Day 2 and I'm feeling it. I'm feeling a spectre looming, crushing me. Hello there old friend.
I've been to Brazil a few times and I've noticed it. I've felt it. But in time honoured tradition I ignored it. I... lightly batted it away. I dusted my shoulders off. I had things to do.
But not this time for some reason. It's hit me. And I'm feeling the weight.
This was the least racist one. And it was the first one I saw today. It began so well (as things do). A beautiful walk through Olinda, through its brightly coloured streets with carnival decorations ready and waving.

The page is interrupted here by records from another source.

Lemma selectEntry_insert_same key s ts t :
  Sql.selectEntry key t = None ->
  Sql.selectEntry key (t ++ [mkEntry key s ts])%list = Some (mkEntry key s ts).
Proof.
  intros S. unfold Sql.selectEntry. apply find_app_last; [exact S|].
  simpl. apply String.eqb_refl.
Qed.


(** What an accepted submission leaves on the board for its own key. *)
Lemma accepted_entry db env body db' msg :
  SubmitCase db env body db' (Accepted msg) ->
  Sql.selectEntry (submittedKey body) (leaderboard db')
  = Some (mkEntry (submittedKey body) (submittedScore body) (stampNow env)).
Proof.
  intros C. inversion C as
      [ | | | | db1 res e Cn Cs Cc Ca Cl Ce Cp
            | db1 res Cn Cs Cc Ca Cl Ce ]; subst; simpl.
  - eapply selectEntry_update_same; eauto.
  - now apply selectEntry_insert_same.
Qed.

Lemma known_rank_range db nm e :
  Sql.selectEntry (Js.toLowerCase nm) (leaderboard db) = Some e ->
  exists k,
    getRank db nm = mkRank (Some k) (Z.of_nat (List.length (leaderboard db)))
    /\ 1 <= k <= Z.of_nat (List.length (leaderboard db)).
Proof.
  intros S. destruct (rank_of_known_player db nm e S) as [i [r [G [Nth _]]]].
  exists (1 + Z.of_nat i). split; [exact G|].
  assert (i < List.length (Sql.orderByScoreDesc (leaderboard db)))%nat
    by (apply nth_error_Some; congruence).
  rewrite orderByScoreDesc_length in *. lia.
Qed.

End OneSubmission.

(** X2: after an accepted submission the board holds, for the
    lower-cased trimmed name, exactly the submitted score with the
    handler's timestamp; the score is an integer from 1 to 3600; and a
    rank lookup of the trimmed name finds the player, with a rank between
    1 and the number of players. *)
Theorem accepted_submission_stored db env body db' msg :
  submitScore db env body = Some (db', Accepted msg) ->
  Sql.selectEntry (submittedKey body) (leaderboard db')
  = Some (mkEntry (submittedKey body) (submittedScore body) (stampNow env))
  /\ 0 < submittedScore body <= MAX_SCORE
  /\ exists k,
       getRank db' (Js.trim (asString (bodyName body)))
       = mkRank (Some k) (Z.of_nat (List.length (leaderboard db')))
       /\ 1 <= k <= Z.of_nat (List.length (leaderboard db')).
Proof.
  intros E. apply submitScore_inv in E.
  pose proof (accepted_entry _ _ _ _ _ E) as S.
  split; [exact S|]. split.
  - apply scoreRejected_range.
    inversion E; assumption.
  - eapply known_rank_range. exact S.
Qed.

But then we came to the picturesque shops with their souvenirs and their 'come in and let me show you something charming why don't you stay around to see our quaint folk art here you go'.
Is that... Is that...
Is that what you think I look like? Is that what you think we look like? Is that what you see?
It is, apparently, politically incorrect to call a black person a black person in Brazil. Their words for black are inherently connected to something negative. To 'denigrate' someone is to 'blacken' them.

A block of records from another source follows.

(** *** Pages *)

(** X14.  For a user the model does not find, the profile page and the
    likes page hand on the error "Invalid error: The user is undefined."
    and render nothing, while the edit endpoint, which has no such check,
    calls the edit template all the same, with no user and no errors. *)
Theorem pages_of_a_missing_user (req : Request) (w : World) :
  ensureAuthUser req = None ->
  ensureCorrectUser req = None ->
  User_find (Number (params_userId req)) (db w) = None ->
  runState (get_user req) w =
    (nextPage (Js.mkError "Invalid error: The user is undefined."), w) /\
  runState (get_user_likes req) w =
    (nextPage (Js.mkError "Invalid error: The user is undefined."), w) /\
  runState (get_user_edit req) w =
    (renderPage "users/edit" (userEdit None []), w).
Proof.
  intros Hauth Hcorrect Hfind.
  unfold get_user, get_user_likes, get_user_edit. rewrite Hauth, Hcorrect.
  unfold get_user_handler, get_user_likes_handler, get_user_edit_handler.
  cbn. rewrite Hfind. repeat split.
Qed.

(** X15.  For a user the model finds, the profile page and the likes page
    show one entry for each of the user's posts, respectively liked
    posts, in the model's order, each with the user its post names; the
    two pages differ in nothing else but the active tab. *)
Theorem pages_of_a_user_list_every_post
  (req : Request) (w : World) (user : User number) :
  ensureAuthUser req = None ->
  User_find (Number (params_userId req)) (db w) = Some user ->
  exists shown liked : list PostWithUser,
    runState (get_user req) w =
      (renderPage "users/show" (userShow user shown "posts"), w) /\
    runState (get_user_likes req) w =
      (renderPage "users/show" (userShow user liked "likes"), w) /\
    List.map post shown = User_posts user (db w) /\
    List.map post liked = User_likedPosts user (db w) /\
    (forall entry : PostWithUser,
       In entry (shown ++ liked) ->
       postUser entry = Post_user (post entry) (db w)).
Proof.
  intros Hauth Hfind.
  exists (withUser (User_posts user (db w)) (db w)),
         (withUser (User_likedPosts user (db w)) (db w)).
  unfold get_user, get_user_likes. rewrite Hauth.
  unfold get_user_handler, get_user_likes_handler. cbn. rewrite Hfind.
  unfold withUser. rewrite !map_map. cbn [post]. rewrite !map_id.
  repeat split.
  intros entry Hin. apply in_app_or in Hin.
  destruct Hin as [Hin|Hin]; apply in_map_iff in Hin;
    destruct Hin as (p0 & <- & _); reflexivity.
Qed.

(** *** Profile updates as they are sent *)

Lemma untilFile_parts (sent : list Part) :
  match untilFile sent with
  | (before, None) => textFields sent = before /\ fileParts sent = []
  | (before, Some (fieldName, part, rest)) =>
      textFields sent = (before ++ textFields rest)%list /\
      fileParts sent = (fieldName, part) :: fileParts rest
  end.
Proof.
  induction sent as [|[key value|fieldName part] rest IH]; cbn.
  - now split.
  - destruct (untilFile rest) as [before [[[n f] more]|]];
      destruct IH as (-> & ->); now split.
  - now split.
Qed.



(** The upload step when the first file part is turned down. *)
Lemma uploadHandler_parts_stops
  (m : MultipartRequest) (w : World) (before : list (string * string))
  (fieldName : string) (part : IncomingFile) (rest : list Part)
  (err : Js.Error) :
  untilFile (multipart_parts m) = (before, Some (fieldName, part, rest)) ->
  wrappedFileFilter "image" fieldName part = Reject err ->
  runState (uploadHandler_parts m) w =
  ((before,
    mkUpload None
      (Some (mkValidationError "image" (Js.message err) "body" undefined))),
   w).
Proof.
  intros Hsent Hfilter. unfold uploadHandler_parts, multer_single.
  rewrite run_bind, Hsent, Hfilter. reflexivity.
Qed.

(** The upload step when the first file part is accepted. *)
Lemma uploadHandler_parts_stores
  (m : MultipartRequest) (w : World) (before : list (string * string))
  (part : IncomingFile) (rest : list Part) (subtype : string) :
  untilFile (multipart_parts m) = (before, Some ("image", part, rest)) ->
  toAcceptableImageMediaType (mimetype part) = Some ("image", subtype) ->
  runState (uploadHandler_parts m) w =
  (((before ++ textFields rest)%list,
    mkUpload
      (Some (mkStoredFile (originalname part) (mimetype part)
               "public/image/users"
               (fst (nanoid (entropy w)) ++ "." ++ subtype)
               ("public/image/users/" ++ fst (nanoid (entropy w)) ++ "." ++ subtype)))
      None),
   mkWorld (db w)
     (("public/image/users/" ++ fst (nanoid (entropy w)) ++ "." ++ subtype,
       content part) :: disk w)
     (snd (nanoid (entropy w))) (journal w)).
Proof.
  intros Hsent Hacc. unfold uploadHandler_parts, multer_single.
  rewrite run_bind, Hsent. unfold wrappedFileFilter. cbn [String.eqb Ascii.eqb Bool.eqb].
  assert (Hfilter : fileFilter part = Accept)
    by (apply fileFilter_Accept; now rewrite Hacc).
  rewrite Hfilter, run_bind, storage_filename_run.
  apply toAcceptable_Some in Hacc. destruct Hacc as (_ & -> & _).
  reflexivity.
Qed.

(** The upload step when no file part was sent. *)
Lemma uploadHandler_parts_no_file
  (m : MultipartRequest) (w : World) (before : list (string * string)) :
  untilFile (multipart_parts m) = (before, None) ->
  runState (uploadHandler_parts m) w = ((before, mkUpload None None), w).
Proof.
  intros Hsent. unfold uploadHandler_parts, multer_single.
  rewrite run_bind, Hsent. reflexivity.
Qed.

Lemma patch_user_parts_run (m : MultipartRequest) (w : World) :
  runState (patch_user_parts m) w =
  (let (read, w') := runState (uploadHandler_parts m) w in
   runState (patch_user_handler (asRequest m (fst read)) (snd read)) w').
Proof.
  unfold patch_user_parts. rewrite run_bind.
  destruct (runState (uploadHandler_parts m) w) as [[fields up] w'].
  reflexivity.
Qed.

(** A body that sends its text fields first and its one file, if any, as
    image is handled as [patch_user] handles the request with those fields
    and that file. *)
Lemma fields_first_bodies_agree
  (m : MultipartRequest) (w : World) (stop : option IncomingFile) :
  ensureAuthUser (asRequest m (textFields (multipart_parts m))) = None ->
  ensureCorrectUser (asRequest m (textFields (multipart_parts m))) = None ->
  untilFile (multipart_parts m) =
    (textFields (multipart_parts m),
     option_map (fun part => ("image", part, [])) stop) ->
  runState (patch_user_parts m) w =
  runState (patch_user (asRequest m (textFields (multipart_parts m)))) w.
Proof.
  intros Hauth Hcorrect Hsent.
  rewrite (patch_user_run _ w Hauth Hcorrect), patch_user_parts_run.
  pose proof (untilFile_parts (multipart_parts m)) as Hparts.
  rewrite Hsent in Hparts.
  destruct stop as [part|]; cbn [option_map] in *.
  - destruct Hparts as (_ & Hfiles).
    assert (Hpart : parts (asRequest m (textFields (multipart_parts m))) "image"
                    = Some part).
    { cbn. now rewrite Hfiles. }
    destruct (toAcceptableImageMediaType (mimetype part)) as [p|] eqn:E.
    + destruct (toAcceptable_shape _ _ E) as (subtype & ->).
      rewrite (uploadHandler_parts_stores _ w _ _ _ _ Hsent E),
              (uploadHandler_accepted _ _ _ w Hpart E).
      cbn [fst snd textFields]. now rewrite app_nil_r.
    + rewrite (uploadHandler_parts_stops _ w _ _ _ _ _ Hsent
                 (fileFilter_Reject _ E)),
              (uploadHandler_rejected _ _ w Hpart E).
      reflexivity.
  - destruct Hparts as (_ & Hfiles).
    assert (Hpart : parts (asRequest m (textFields (multipart_parts m))) "image"
                    = None).
    { cbn. now rewrite Hfiles. }
    rewrite (uploadHandler_parts_no_file _ w _ Hsent),
            (uploadHandler_no_file _ w Hpart).
    reflexivity.
Qed.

Ok I've had so many conversations about race in the last 2 days. I'm really really tired of it already. And I'm intensely aware of my privileged position here. I will never feel what the black people here feel in their own country. I can only feel a weird mirror of it - which is to often feel invisible. Like walking down the street - I'm an absence of a person. Or that any cultural identity which I so carefully have constructed, guarded, battled with is instantly destroyed when everybody I meet (no black people yet but here's hoping!) assumes I am Brazilian. What? Brazilian like the image above?
Every shop and market stall had the same figures. Indigenous and black men and women. The black people - sexualised, stupid, ugly, distasteful. "Funny". The indigenous women - sexualised, primitivised.

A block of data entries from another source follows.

(** * Collections-C hash table ([src/hashtable.c]): model and properties

    The table is a separate-chaining hash table over untyped pointers
    ([void *] keys and values) whose hashing and key comparison are
    function pointers stored in the table.  The model follows the C
    code function by function:

    - a pointer is an [option]: [None] is [NULL];
    - a [TableEntry *] is the chain that starts at that node, so a chain
      is a [list TableEntry] and [NULL] is the empty list;
    - [size_t] values are [Z] with the wrap-around written out ([wrap]);
    - the [float] load factor is an IEEE-754 binary32 value ([Float32]);
    - every function that may run into undefined behaviour (a strategy
      called on a pointer it cannot dereference, an array read out of
      bounds, a [float] to [size_t] conversion out of range) returns an
      [option] whose [None] is "undefined";
    - the allocators are an oracle: the list of the outcomes of the
      allocation requests still to come; there is no heap, so
      [mem_free] has no counterpart: an unlinked entry is dropped from
      its list;
    - a loop over the bucket indices is a traversal of the list of
      buckets; its counter is an [int] compared with a [size_t], so
      the loop is undefined when the counter would have to pass
      [INT_MAX]. *)

From Stdlib Require Import ZArith Lia Bool String Ascii.
From Stdlib Require Import Floats.SpecFloat.
From stdpp Require Import base tactics option list relations.

Local Open Scope Z_scope.

(** ** Build-time configuration *)

(** [ARCH_64] is the macro tested by [#ifdef ARCH_64]; [MAX_POW_TWO] is a
    constant of a header that is not part of [hashtable.c]; whether
    [char] is signed is the compiler's choice. *)
Class Platform := {
  ARCH_64 : bool;
  MAX_POW_TWO : Z;
  CHAR_SIGNED : bool
}.

Section SizeT.
Context `{Platform}.

Definition size_bits : Z := if ARCH_64 then 64 else 32.

(** Reduction of an arithmetic result to [size_t]. *)
Definition wrap (x : Z) : Z := x mod 2 ^ size_bits.
End SizeT.

(** The largest [int]: 32 bits on both targets.  An increment of an
    [int] counter that holds [INT_MAX] is undefined. *)
Definition INT_MAX : Z := 2 ^ 31 - 1.

(** ** binary32 arithmetic used for the threshold *)

Module Float32.
Definition prec : Z := 24.
Definition emax : Z := 128.

Definition float := spec_float.

(** [(float) n] for an unsigned integer [n]: round to nearest even. *)
Definition of_size_t (n : Z) : float := binary_normalize prec emax n 0 false.

Definition mul (x y : float) : float := SFmul prec emax x y.

(** The integral part of the magnitude [m * 2^e]. *)
Definition trunc_mag (m : positive) (e : Z) : Z :=
  match e with
  | Zneg p => Z.shiftr (Zpos m) (Zpos p)
  | _ => Z.shiftl (Zpos m) e
  end.

(** [(size_t) x]: the value is truncated toward zero; the conversion is
    undefined when the truncated value does not fit. *)
Definition to_size_t (bits : Z) (x : float) : option Z :=
  match x with
  | S754_zero _ => Some 0
  | S754_finite s m e =>
      let q := trunc_mag m e in
      if s then (if q =? 0 then Some 0 else None)
      else if q <? 2 ^ bits then Some q else None
  | _ => None
  end.

(** [0.75f] *)
Definition f0_75 : float := S754_finite false 12582912 (-24).
End Float32.

(** ** The allocators *)

(** Outcomes of the allocation requests to come, in order; once the
    list is used up every request succeeds. *)
Definition Allocs := list bool.

(** No request to come fails. *)
Definition all_succeed (o : Allocs) : Prop := ∀ b : bool, b ∈ o → b = true.

Definition alloc (o : Allocs) : bool * Allocs :=
  match o with
  | [] => (true, [])
  | b :: o' => (b, o')
  end.

(** A left fold whose step may be undefined. *)
Fixpoint fold_ub {A B : Type} (f : A → B → option A) (a : A) (l : list B) : option A :=
  match l with
  | [] => Some a
  | b :: l' => a' ← f a b; fold_ub f a' l'
  end.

There are plenty of personifications of white people too. It is clearly a class issue too. And I can't claim to fully understand racism and race here. It is such a different culture to the other ones I know. The idea of race here is so radically different to most countries and indeed Brazil for a long time pretended to be some kind of 'mixed race' utopia. Looking around the streets of Recife this would seem to be true.
But this feeling of being an absence of a person cannot be a coincidence.
Just gonna quote this:
"If interracial relationships were widespread prior to the abolition of slavery in 1888, they became a matter of national duty afterward. That didn’t happen “just because we all happened to get along,” said Mirtes Santos, a law student and Coletivo Negradamember. “It was a way to erase black identity.” Brazil’s government launched a full-on propaganda and policy effort to “whiten” Brazil: It closed the country’s borders to African immigrants, denied black Brazilians the rights to lands inhabited by the descendants of runaway slaves, and subsidized the voyage of millions of German and Italian workers, providing them with citizenship, land grants, and stipends when they arrived."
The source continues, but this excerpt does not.